**EXERCISE**
In the records below, how many lines hold the word "Some"? Give only the number.

(Items listed in a dataset)
++++++++++

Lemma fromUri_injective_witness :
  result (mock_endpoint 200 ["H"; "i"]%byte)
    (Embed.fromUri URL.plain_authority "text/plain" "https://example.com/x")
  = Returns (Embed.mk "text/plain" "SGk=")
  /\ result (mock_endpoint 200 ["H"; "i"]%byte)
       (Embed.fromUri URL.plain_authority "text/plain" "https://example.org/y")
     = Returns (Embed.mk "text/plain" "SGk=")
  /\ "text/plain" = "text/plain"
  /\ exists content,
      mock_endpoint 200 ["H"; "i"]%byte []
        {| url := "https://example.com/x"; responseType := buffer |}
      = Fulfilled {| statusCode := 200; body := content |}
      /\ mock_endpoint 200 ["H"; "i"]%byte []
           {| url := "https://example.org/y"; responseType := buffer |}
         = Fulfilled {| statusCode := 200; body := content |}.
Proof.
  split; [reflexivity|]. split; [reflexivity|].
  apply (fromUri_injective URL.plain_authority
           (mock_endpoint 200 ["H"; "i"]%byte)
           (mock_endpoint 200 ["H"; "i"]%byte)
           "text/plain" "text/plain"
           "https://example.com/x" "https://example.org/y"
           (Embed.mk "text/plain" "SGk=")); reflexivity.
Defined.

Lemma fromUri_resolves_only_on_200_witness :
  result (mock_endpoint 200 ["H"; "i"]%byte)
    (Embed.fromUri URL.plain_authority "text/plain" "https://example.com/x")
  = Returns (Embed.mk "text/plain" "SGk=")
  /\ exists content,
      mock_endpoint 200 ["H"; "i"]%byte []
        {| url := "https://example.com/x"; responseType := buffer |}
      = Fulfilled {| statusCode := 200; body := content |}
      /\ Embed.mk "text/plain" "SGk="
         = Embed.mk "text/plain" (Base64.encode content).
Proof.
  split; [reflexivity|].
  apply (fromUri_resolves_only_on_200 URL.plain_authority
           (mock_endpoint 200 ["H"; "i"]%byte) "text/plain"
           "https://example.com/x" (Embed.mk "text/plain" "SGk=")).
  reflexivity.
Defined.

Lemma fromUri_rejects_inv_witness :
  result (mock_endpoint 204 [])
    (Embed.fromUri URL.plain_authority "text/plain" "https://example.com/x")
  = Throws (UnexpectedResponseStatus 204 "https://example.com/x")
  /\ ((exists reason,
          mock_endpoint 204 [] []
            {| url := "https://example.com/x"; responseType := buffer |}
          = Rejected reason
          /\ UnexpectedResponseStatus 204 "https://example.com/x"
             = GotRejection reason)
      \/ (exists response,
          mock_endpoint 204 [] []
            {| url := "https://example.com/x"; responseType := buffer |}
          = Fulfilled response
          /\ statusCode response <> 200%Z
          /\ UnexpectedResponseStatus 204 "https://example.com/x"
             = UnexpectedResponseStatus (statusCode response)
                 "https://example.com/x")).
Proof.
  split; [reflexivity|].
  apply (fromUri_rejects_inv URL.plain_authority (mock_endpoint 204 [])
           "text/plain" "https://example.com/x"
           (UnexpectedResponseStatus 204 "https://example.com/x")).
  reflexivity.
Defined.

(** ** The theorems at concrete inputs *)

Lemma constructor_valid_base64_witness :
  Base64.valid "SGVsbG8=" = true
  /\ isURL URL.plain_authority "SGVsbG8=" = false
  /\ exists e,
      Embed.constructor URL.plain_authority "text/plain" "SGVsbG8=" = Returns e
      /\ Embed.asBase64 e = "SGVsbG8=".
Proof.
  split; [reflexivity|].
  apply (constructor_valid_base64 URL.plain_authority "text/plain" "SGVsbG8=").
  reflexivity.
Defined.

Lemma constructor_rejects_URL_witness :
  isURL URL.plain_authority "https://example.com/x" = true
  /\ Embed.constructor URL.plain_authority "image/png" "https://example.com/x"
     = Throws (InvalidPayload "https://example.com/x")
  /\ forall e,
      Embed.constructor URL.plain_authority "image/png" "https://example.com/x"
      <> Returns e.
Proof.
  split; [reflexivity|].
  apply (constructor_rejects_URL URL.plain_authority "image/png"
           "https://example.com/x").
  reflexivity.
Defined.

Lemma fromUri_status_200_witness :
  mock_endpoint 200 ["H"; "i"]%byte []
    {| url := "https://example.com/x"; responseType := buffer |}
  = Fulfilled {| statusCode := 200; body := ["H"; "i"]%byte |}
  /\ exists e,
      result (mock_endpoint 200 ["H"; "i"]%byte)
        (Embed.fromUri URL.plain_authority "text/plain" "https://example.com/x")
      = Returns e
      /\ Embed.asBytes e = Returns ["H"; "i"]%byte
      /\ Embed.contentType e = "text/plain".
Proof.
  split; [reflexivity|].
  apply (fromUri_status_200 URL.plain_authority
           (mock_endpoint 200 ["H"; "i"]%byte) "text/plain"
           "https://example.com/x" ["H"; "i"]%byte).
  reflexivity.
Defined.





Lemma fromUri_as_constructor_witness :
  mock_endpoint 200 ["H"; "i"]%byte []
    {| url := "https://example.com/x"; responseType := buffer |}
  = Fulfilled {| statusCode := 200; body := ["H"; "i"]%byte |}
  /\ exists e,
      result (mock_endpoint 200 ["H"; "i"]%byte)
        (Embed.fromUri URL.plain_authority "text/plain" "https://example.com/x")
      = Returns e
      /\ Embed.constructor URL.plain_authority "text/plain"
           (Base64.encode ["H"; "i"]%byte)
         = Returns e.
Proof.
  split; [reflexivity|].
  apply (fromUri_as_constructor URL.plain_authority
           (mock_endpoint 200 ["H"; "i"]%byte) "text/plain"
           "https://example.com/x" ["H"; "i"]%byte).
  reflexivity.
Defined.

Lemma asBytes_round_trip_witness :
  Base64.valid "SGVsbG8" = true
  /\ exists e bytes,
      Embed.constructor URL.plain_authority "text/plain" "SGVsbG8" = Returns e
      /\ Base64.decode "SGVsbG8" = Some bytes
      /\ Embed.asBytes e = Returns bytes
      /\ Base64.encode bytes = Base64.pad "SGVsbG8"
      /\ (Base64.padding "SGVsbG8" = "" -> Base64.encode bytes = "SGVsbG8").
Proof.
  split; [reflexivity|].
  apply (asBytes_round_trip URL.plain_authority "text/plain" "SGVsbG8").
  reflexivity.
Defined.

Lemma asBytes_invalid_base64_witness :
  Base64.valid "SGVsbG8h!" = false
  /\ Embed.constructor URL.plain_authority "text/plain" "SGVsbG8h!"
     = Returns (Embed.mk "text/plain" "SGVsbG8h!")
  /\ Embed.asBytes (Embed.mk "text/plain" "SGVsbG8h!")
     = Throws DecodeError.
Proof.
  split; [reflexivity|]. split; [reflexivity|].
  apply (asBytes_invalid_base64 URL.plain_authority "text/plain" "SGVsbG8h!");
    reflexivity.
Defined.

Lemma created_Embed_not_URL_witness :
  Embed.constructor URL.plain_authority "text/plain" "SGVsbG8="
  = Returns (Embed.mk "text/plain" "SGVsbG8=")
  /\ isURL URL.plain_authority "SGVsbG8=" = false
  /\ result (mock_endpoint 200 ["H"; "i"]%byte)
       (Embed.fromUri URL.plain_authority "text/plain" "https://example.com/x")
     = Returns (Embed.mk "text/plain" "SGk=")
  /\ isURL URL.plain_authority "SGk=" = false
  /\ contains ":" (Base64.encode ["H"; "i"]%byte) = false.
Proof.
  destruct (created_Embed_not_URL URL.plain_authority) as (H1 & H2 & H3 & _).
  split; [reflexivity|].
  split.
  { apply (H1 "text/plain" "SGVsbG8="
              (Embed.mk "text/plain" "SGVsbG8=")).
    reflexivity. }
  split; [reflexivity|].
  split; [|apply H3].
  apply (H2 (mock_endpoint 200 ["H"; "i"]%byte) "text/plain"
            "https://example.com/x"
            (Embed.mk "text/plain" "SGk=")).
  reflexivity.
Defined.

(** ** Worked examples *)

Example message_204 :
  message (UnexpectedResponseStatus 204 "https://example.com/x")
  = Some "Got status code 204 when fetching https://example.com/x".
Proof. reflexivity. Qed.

++++++++++

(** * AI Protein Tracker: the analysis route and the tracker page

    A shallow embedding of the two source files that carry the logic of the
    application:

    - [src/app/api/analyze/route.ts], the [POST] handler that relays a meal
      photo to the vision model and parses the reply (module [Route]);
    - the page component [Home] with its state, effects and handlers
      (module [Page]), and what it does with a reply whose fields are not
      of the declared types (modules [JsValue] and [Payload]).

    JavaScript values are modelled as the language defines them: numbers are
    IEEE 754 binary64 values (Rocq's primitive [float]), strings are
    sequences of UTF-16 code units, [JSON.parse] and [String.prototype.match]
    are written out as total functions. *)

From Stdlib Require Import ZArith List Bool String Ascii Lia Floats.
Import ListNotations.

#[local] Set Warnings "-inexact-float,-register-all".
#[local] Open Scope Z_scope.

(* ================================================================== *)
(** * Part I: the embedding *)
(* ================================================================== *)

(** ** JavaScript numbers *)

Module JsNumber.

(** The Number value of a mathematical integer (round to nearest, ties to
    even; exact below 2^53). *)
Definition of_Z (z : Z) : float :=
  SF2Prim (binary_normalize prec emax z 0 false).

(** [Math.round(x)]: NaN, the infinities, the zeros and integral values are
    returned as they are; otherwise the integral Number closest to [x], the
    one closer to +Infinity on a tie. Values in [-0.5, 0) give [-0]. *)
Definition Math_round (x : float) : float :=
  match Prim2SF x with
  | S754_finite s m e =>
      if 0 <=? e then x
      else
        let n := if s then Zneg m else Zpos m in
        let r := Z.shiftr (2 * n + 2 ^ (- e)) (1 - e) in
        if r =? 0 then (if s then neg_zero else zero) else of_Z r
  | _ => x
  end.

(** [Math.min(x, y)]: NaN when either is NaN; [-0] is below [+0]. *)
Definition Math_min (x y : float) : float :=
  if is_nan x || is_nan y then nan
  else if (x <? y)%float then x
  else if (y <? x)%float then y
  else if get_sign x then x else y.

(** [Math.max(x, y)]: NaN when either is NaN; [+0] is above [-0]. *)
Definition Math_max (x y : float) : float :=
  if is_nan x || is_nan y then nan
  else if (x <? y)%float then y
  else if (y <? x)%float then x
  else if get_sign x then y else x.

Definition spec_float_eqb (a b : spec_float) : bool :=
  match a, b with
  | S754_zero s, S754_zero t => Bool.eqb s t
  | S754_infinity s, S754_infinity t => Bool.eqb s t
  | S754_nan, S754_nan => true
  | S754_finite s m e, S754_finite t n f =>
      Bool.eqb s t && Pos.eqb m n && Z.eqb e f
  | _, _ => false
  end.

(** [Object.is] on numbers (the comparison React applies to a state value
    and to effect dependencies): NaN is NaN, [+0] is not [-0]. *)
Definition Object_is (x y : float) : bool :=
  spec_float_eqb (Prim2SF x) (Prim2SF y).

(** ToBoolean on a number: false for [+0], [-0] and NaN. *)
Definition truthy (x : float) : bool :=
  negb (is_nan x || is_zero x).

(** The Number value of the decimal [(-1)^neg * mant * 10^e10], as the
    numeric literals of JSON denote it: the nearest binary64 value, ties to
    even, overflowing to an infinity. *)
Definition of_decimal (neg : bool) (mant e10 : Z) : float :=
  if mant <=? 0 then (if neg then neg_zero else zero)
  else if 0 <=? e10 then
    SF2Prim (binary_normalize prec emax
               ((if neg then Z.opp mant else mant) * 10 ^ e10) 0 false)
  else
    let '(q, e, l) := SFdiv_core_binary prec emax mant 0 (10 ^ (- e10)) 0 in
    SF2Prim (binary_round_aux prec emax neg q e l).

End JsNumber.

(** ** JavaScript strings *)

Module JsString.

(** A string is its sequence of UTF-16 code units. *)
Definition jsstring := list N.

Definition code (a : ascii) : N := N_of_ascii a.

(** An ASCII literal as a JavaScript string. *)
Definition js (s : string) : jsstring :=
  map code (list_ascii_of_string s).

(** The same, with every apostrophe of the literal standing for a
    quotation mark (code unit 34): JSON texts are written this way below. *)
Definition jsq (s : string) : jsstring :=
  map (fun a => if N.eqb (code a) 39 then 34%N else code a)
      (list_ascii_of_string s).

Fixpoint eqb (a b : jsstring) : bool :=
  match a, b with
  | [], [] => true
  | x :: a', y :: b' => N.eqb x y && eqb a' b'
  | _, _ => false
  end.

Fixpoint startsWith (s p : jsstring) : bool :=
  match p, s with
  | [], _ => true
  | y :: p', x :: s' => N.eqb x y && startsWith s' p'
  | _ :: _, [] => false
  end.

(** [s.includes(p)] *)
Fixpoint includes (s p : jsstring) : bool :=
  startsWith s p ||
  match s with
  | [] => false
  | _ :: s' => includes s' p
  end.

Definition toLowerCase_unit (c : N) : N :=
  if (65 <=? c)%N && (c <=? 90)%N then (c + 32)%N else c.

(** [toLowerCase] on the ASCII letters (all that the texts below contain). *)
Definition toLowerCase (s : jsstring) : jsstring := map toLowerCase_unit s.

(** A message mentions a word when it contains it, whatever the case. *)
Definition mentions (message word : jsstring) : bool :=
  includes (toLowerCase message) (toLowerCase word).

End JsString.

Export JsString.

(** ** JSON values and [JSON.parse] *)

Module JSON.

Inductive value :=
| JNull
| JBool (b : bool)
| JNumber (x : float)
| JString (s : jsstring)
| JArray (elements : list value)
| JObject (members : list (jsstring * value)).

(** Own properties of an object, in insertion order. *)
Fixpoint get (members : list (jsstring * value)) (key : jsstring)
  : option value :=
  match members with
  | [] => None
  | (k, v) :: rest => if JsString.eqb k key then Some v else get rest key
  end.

++++++++++

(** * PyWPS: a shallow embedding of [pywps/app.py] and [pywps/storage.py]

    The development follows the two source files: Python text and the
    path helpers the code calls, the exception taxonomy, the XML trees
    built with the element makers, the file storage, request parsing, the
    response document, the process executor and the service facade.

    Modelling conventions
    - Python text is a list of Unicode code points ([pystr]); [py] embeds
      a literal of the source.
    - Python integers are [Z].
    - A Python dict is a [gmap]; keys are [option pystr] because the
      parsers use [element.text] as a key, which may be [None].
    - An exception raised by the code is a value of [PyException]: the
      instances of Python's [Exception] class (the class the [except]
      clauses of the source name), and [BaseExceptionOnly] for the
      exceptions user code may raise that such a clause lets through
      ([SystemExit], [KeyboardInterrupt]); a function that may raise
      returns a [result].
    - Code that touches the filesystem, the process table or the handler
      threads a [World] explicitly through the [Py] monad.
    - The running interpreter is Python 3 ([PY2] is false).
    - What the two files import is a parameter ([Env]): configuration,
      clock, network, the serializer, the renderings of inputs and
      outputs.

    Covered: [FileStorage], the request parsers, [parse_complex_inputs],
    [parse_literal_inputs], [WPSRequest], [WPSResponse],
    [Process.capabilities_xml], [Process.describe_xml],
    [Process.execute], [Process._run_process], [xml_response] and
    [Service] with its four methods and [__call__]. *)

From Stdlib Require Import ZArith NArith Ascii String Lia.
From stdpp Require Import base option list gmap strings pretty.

++++++++++

**EXERCISE ANSWER**
3